**What is needed**
Lines below starting with the line with "let ymm_state_enabled := Z.land" and going on through the line with "let caps := on_base avx512f AVX512F caps in" must be output exactly; the rest of the records must be left out.

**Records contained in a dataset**
(* ===== verification/Vector.v ===== *)
(** * Vector units: [kernel/src/vector.rs]

    What the processor's identification leaves and the enabled state mask allow the kernel
    to use and to save. [cpuid] is the instruction, [xgetbv] the mask it would read. *)
From stdpp Require Import base list numbers option strings.
From Stdlib Require Import ZArith Lia Bool.
From S2P Require Import Prelude Paths Text Machine Pseudo.

Definition AVX : Z := Z.shiftl 1 0.
Definition AVX2 : Z := Z.shiftl 1 1.
Definition AVX512F : Z := Z.shiftl 1 2.
Definition NEON : Z := Z.shiftl 1 3.
Definition ALTIVEC : Z := Z.shiftl 1 4.
Definition VSX : Z := Z.shiftl 1 5.
Definition AVX512BW : Z := Z.shiftl 1 0.
Definition AVX512DQ : Z := Z.shiftl 1 1.
Definition AVX512VL : Z := Z.shiftl 1 2.

Inductive VectorContextMode : Type := ScalarOnly | Fxsave | Xsave | Aarch64FpSimd | Ppc64Vsx.
Definition mode_str (m : VectorContextMode) : list Z :=
  match m with
  | ScalarOnly => lit "scalar-only" | Fxsave => lit "fxsave" | Xsave => lit "xsave"
  | Aarch64FpSimd => lit "aarch64-fpsimd" | Ppc64Vsx => lit "ppc64-vsx"
  end.
Inductive VectorContextPolicy : Type := Eager | ScalarFallback.
Definition policy_str (p : VectorContextPolicy) : list Z := match p with Eager => lit "eager" | ScalarFallback => lit "scalar-fallback" end.

Record VectorCaps : Type := mkCaps {
  initialized : bool; base_bits : Z; ext_bits : Z; xsave_mask : Z; context_mode : VectorContextMode; policy : VectorContextPolicy }.
#[export] Instance VectorCaps_eta : RecordEta VectorCaps := fun c =>
  mkCaps (initialized c) (base_bits c) (ext_bits c) (xsave_mask c) (context_mode c) (policy c).
Definition caps_empty : VectorCaps := mkCaps false 0 0 0 ScalarOnly ScalarFallback.
Definition has_base (c : VectorCaps) (bit : Z) : bool := negb (Z.land (base_bits c) bit =? 0).
Definition has_ext (c : VectorCaps) (bit : Z) : bool := negb (Z.land (ext_bits c) bit =? 0).

Definition XCR0_XMM : Z := Z.shiftl 1 1.
Definition XCR0_YMM : Z := Z.shiftl 1 2.
Definition XCR0_OPMASK : Z := Z.shiftl 1 5.
Definition XCR0_ZMM_HI256 : Z := Z.shiftl 1 6.
Definition XCR0_HI16_ZMM : Z := Z.shiftl 1 7.

Definition on_base (b : bool) (bit : Z) (c : VectorCaps) : VectorCaps := if b then upd base_bits (fun v => Z.lor v bit) c else c.
Definition on_ext (b : bool) (bit : Z) (c : VectorCaps) : VectorCaps := if b then upd ext_bits (fun v => Z.lor v bit) c else c.

Definition decode_x86_caps (leaf1_ecx leaf1_edx leaf7_ebx xcr0 : Z) : VectorCaps :=
  let caps := set_field initialized true caps_empty in
  let has_xsave_instruction := bit_set leaf1_ecx 26 in
  let has_osxsave := bit_set leaf1_ecx 27 in
  let has_avx_hw := bit_set leaf1_ecx 28 in
  let has_fxsave := bit_set leaf1_edx 24 in
  let ymm_mask := Z.lor XCR0_XMM XCR0_YMM in
  let ymm_state_enabled := Z.land xcr0 ymm_mask =? ymm_mask in
  let avx_usable := has_xsave_instruction && has_osxsave && has_avx_hw && ymm_state_enabled in
  let caps := on_base avx_usable AVX caps in
  let caps := on_base (avx_usable && bit_set leaf7_ebx 5) AVX2 caps in
  let avx512_state_mask := Z.lor (Z.lor (Z.lor (Z.lor XCR0_XMM XCR0_YMM) XCR0_OPMASK) XCR0_ZMM_HI256) XCR0_HI16_ZMM in
  let avx512_state_enabled := Z.land xcr0 avx512_state_mask =? avx512_state_mask in
  let avx512f := avx_usable && avx512_state_enabled && bit_set leaf7_ebx 16 in
  let caps := on_base avx512f AVX512F caps in
  let caps := on_ext (avx512f && bit_set leaf7_ebx 30) AVX512BW caps in
  let caps := on_ext (avx512f && bit_set leaf7_ebx 17) AVX512DQ caps in
  let caps := on_ext (avx512f && bit_set leaf7_ebx 31) AVX512VL caps in
  if has_xsave_instruction && has_osxsave && ymm_state_enabled then
    set_field policy Eager (set_field xsave_mask (if avx512_state_enabled then avx512_state_mask else ymm_mask) (set_field context_mode Xsave caps))
  else if has_fxsave then set_field policy Eager (set_field context_mode Fxsave caps)
  else set_field policy ScalarFallback (set_field context_mode ScalarOnly caps).

Section detect.
Context (cpuid : Z -> Z -> CpuidResult) (xgetbv : Z -> Z * Z).
(** [xgetbv index] gives [eax] and [edx]. *)
Definition read_xcr0 (index : Z) : Z := let '(low, high) := xgetbv index in Z.lor (Z.shiftl high 32) low.
Definition detect_caps_x86 : VectorCaps :=
  let leaf1 := query cpuid 1 in
  let leaf7_ebx := if 7 <=? eax (query cpuid 0) then ebx (cpuid 7 0) else 0 in
  let xcr0 := if negb (Z.land (ecx leaf1) (Z.shiftl 1 27) =? 0) then read_xcr0 0 else 0 in
  decode_x86_caps (ecx leaf1) (edx leaf1) leaf7_ebx xcr0.
End detect.
Definition detect_caps_aarch64 : VectorCaps :=
  let caps := upd base_bits (fun v => Z.lor v NEON) (set_field initialized true caps_empty) in
  set_field policy Eager (set_field context_mode Aarch64FpSimd caps).
Definition detect_caps_powerpc64 (altivec vsx : bool) : VectorCaps :=
  let caps := on_base altivec ALTIVEC (set_field initialized true caps_empty) in
  if vsx then set_field policy Eager (set_field context_mode Ppc64Vsx (on_base true VSX caps))
  else set_field policy ScalarFallback (set_field context_mode ScalarOnly caps).
Definition detect_caps_other : VectorCaps := set_field initialized true caps_empty.

(** [initialize]: the stored and returned capabilities are the detected ones. *)
Definition vector_initialize {E} (detected : VectorCaps) : M VectorCaps E VectorCaps := do! put detected in ret detected.

Definition render_proc_status (c : VectorCaps) : list Z :=
  lines_text [
    lit "initialized " ++ yes_no (initialized c); lit "policy " ++ policy_str (policy c); lit "context_mode " ++ mode_str (context_mode c);
    lit "base_bits " ++ hex_wide 16 (base_bits c); lit "ext_bits " ++ hex_wide 16 (ext_bits c); lit "xsave_mask " ++ hex_wide 16 (xsave_mask c);
    lit "feature_avx " ++ yes_no (has_base c AVX); lit "feature_avx2 " ++ yes_no (has_base c AVX2);
    lit "feature_avx512f " ++ yes_no (has_base c AVX512F); lit "feature_avx512bw " ++ yes_no (has_ext c AVX512BW);
    lit "feature_avx512dq " ++ yes_no (has_ext c AVX512DQ); lit "feature_avx512vl " ++ yes_no (has_ext c AVX512VL);
    lit "feature_neon " ++ yes_no (has_base c NEON); lit "feature_altivec " ++ yes_no (has_base c ALTIVEC);
    lit "feature_vsx " ++ yes_no (has_base c VSX)].

Definition append_flag (text flag : list Z) : list Z := (match text with [] => [] | _ => text ++ [32] end) ++ flag.
Definition flag_if (b : bool) (flag text : list Z) : list Z := if b then append_flag text flag else text.
Definition append_cpuinfo_flags (c : VectorCaps) (text : list Z) : list Z :=
  let text := flag_if (has_base c AVX) (lit "avx") text in
  let text := flag_if (has_base c AVX2) (lit "avx2") text in
  let text := flag_if (has_base c AVX512F) (lit "avx512f") text in
  let text := flag_if (has_ext c AVX512BW) (lit "avx512bw") text in
  let text := flag_if (has_ext c AVX512DQ) (lit "avx512dq") text in
  let text := flag_if (has_ext c AVX512VL) (lit "avx512vl") text in
  let text := flag_if (has_base c NEON) (lit "neon") text in
  let text := flag_if (has_base c ALTIVEC) (lit "altivec") text in
  flag_if (has_base c VSX) (lit "vsx") text.

(** ** What the capabilities mean *)
(** The register state an instruction set needs the context switch to save. *)
Definition YMM_STATE : Z := Z.lor XCR0_XMM XCR0_YMM.
Definition ZMM_STATE : Z := 0xE6.
Definition saves (mask state : Z) : Prop := Z.land mask state = state.

Record x86_sound (leaf1_ecx leaf7_ebx xcr0 : Z) (c : VectorCaps) : Prop := {
  avx_ok : has_base c AVX = true -> bit_set leaf1_ecx 28 = true /\ context_mode c = Xsave /\ saves (xsave_mask c) YMM_STATE;
  avx2_ok : has_base c AVX2 = true -> has_base c AVX = true /\ bit_set leaf7_ebx 5 = true;
  avx512f_ok : has_base c AVX512F = true -> has_base c AVX = true /\ bit_set leaf7_ebx 16 = true /\ saves (xsave_mask c) ZMM_STATE;
  avx512bw_ok : has_ext c AVX512BW = true -> has_base c AVX512F = true /\ bit_set leaf7_ebx 30 = true;
  avx512dq_ok : has_ext c AVX512DQ = true -> has_base c AVX512F = true /\ bit_set leaf7_ebx 17 = true;
  avx512vl_ok : has_ext c AVX512VL = true -> has_base c AVX512F = true /\ bit_set leaf7_ebx 31 = true;
  foreign_ok : has_base c NEON = false /\ has_base c ALTIVEC = false /\ has_base c VSX = false;
  mask_ok : saves xcr0 (xsave_mask c) /\ (xsave_mask c <> 0 <-> context_mode c = Xsave);
  policy_ok : policy c = ScalarFallback <-> context_mode c = ScalarOnly }.

(** The feature words read back as the conditions they were built from. *)
Definition feature_words (avx avx2 f bw dq vl : bool) (c : VectorCaps) : VectorCaps :=
  on_ext vl AVX512VL (on_ext dq AVX512DQ (on_ext bw AVX512BW (on_base f AVX512F (on_base avx2 AVX2 (on_base avx AVX c))))).
Lemma feature_words_read avx avx2 f bw dq vl mask mode pol :
  let w := feature_words avx avx2 f bw dq vl (set_field initialized true caps_empty) in
  let c := mkCaps true (base_bits w) (ext_bits w) mask mode pol in
  has_base c AVX = avx /\ has_base c AVX2 = avx2 /\ has_base c AVX512F = f /\ has_ext c AVX512BW = bw /\ has_ext c AVX512DQ = dq /\ has_ext c AVX512VL = vl
  /\ has_base c NEON = false /\ has_base c ALTIVEC = false /\ has_base c VSX = false.
Proof. destruct avx, avx2, f, bw, dq, vl; repeat split; reflexivity. Qed.

Lemma feature_words_rest avx avx2 f bw dq vl :
  let w := feature_words avx avx2 f bw dq vl (set_field initialized true caps_empty) in
  initialized w = true /\ xsave_mask w = 0 /\ context_mode w = ScalarOnly /\ policy w = ScalarFallback.
Proof. destruct avx, avx2, f, bw, dq, vl; repeat split. Qed.

(** The decoder as one record. *)
Lemma decode_x86_split leaf1_ecx leaf1_edx leaf7_ebx xcr0 :
  let ymm := Z.land xcr0 YMM_STATE =? YMM_STATE in
  let zmm := Z.land xcr0 ZMM_STATE =? ZMM_STATE in
  let saved := bit_set leaf1_ecx 26 && bit_set leaf1_ecx 27 && ymm in
  let u := bit_set leaf1_ecx 26 && bit_set leaf1_ecx 27 && bit_set leaf1_ecx 28 && ymm in
  let f := u && zmm && bit_set leaf7_ebx 16 in
  let w := feature_words u (u && bit_set leaf7_ebx 5) f (f && bit_set leaf7_ebx 30) (f && bit_set leaf7_ebx 17) (f && bit_set leaf7_ebx 31) (set_field initialized true caps_empty) in
  decode_x86_caps leaf1_ecx leaf1_edx leaf7_ebx xcr0
  = mkCaps true (base_bits w) (ext_bits w) (if saved then if zmm then ZMM_STATE else YMM_STATE else 0)
      (if saved then Xsave else if bit_set leaf1_edx 24 then Fxsave else ScalarOnly)
      (if saved then Eager else if bit_set leaf1_edx 24 then Eager else ScalarFallback).
Proof.
  intros ymm zmm saved u f w.
  assert (Hw : initialized w = true /\ xsave_mask w = 0 /\ context_mode w = ScalarOnly /\ policy w = ScalarFallback) by apply feature_words_rest.
  destruct Hw as (Hi & Hx & Hm & Hp).
  transitivity (if saved then set_field policy Eager (set_field xsave_mask (if zmm then ZMM_STATE else YMM_STATE) (set_field context_mode Xsave w))
     else if bit_set leaf1_edx 24 then set_field policy Eager (set_field context_mode Fxsave w) else set_field policy ScalarFallback (set_field context_mode ScalarOnly w)); [reflexivity|].
  clearbody w. destruct w. cbn in Hi, Hx, Hm, Hp. subst. destruct saved; [reflexivity|]. destruct (bit_set leaf1_edx 24); reflexivity.
Qed.

(** The decoded capabilities of an x86 processor never claim more than it has: each
    instruction set is reported only when the processor has it and, transitively, the sets
    it builds on; and only when the mask the context switch saves with covers the
    registers it uses. The mask never names state the system has not enabled, and it is
    there exactly in [Xsave] mode; no other architecture's units are reported. *)
Theorem x86_caps_sound (leaf1_ecx leaf1_edx leaf7_ebx xcr0 : Z) :
  x86_sound leaf1_ecx leaf7_ebx xcr0 (decode_x86_caps leaf1_ecx leaf1_edx leaf7_ebx xcr0).
Proof.
  rewrite decode_x86_split. set (ymm := Z.land xcr0 YMM_STATE =? YMM_STATE). set (zmm := Z.land xcr0 ZMM_STATE =? ZMM_STATE). cbv zeta.
  match goal with |- x86_sound _ _ _ (mkCaps _ (base_bits (feature_words ?a ?b ?c ?d ?e ?f _)) _ ?m ?o ?p) =>
    destruct (feature_words_read a b c d e f m o p) as (H1 & H2 & H3 & H4 & H5 & H6 & H7 & H8 & H9) end.
  assert (Hz : zmm = true -> ymm = true).
  { unfold zmm, ymm. rewrite !Z.eqb_eq. intros Hz. transitivity (Z.land (Z.land xcr0 ZMM_STATE) YMM_STATE); [by rewrite <- Z.land_assoc|by rewrite Hz]. }
  assert (Hy : ymm = true -> Z.land xcr0 YMM_STATE = YMM_STATE) by (unfold ymm; by rewrite Z.eqb_eq).
  assert (Hzz : zmm = true -> Z.land xcr0 ZMM_STATE = ZMM_STATE) by (unfold zmm; by rewrite Z.eqb_eq).
  constructor; rewrite ?H1, ?H2, ?H3, ?H4, ?H5, ?H6, ?H7, ?H8, ?H9; cbn [xsave_mask context_mode policy]; unfold saves; clearbody ymm zmm; clear H1 H2 H3 H4 H5 H6 H7 H8 H9.
  all: destruct (bit_set leaf1_ecx 26), (bit_set leaf1_ecx 27), (bit_set leaf1_edx 24), ymm, zmm; cbn [andb]; rewrite ?andb_true_r, ?andb_false_r; try (specialize (Hz eq_refl); discriminate Hz).
  all: try (rewrite ?andb_true_iff; intuition (try (reflexivity || apply Z.land_0_r || discriminate || congruence))).
Qed.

**Reply**
  let ymm_state_enabled := Z.land xcr0 ymm_mask =? ymm_mask in
  let avx_usable := has_xsave_instruction && has_osxsave && has_avx_hw && ymm_state_enabled in
  let caps := on_base avx_usable AVX caps in
  let caps := on_base (avx_usable && bit_set leaf7_ebx 5) AVX2 caps in
  let avx512_state_mask := Z.lor (Z.lor (Z.lor (Z.lor XCR0_XMM XCR0_YMM) XCR0_OPMASK) XCR0_ZMM_HI256) XCR0_HI16_ZMM in
  let avx512_state_enabled := Z.land xcr0 avx512_state_mask =? avx512_state_mask in
  let avx512f := avx_usable && avx512_state_enabled && bit_set leaf7_ebx 16 in
  let caps := on_base avx512f AVX512F caps in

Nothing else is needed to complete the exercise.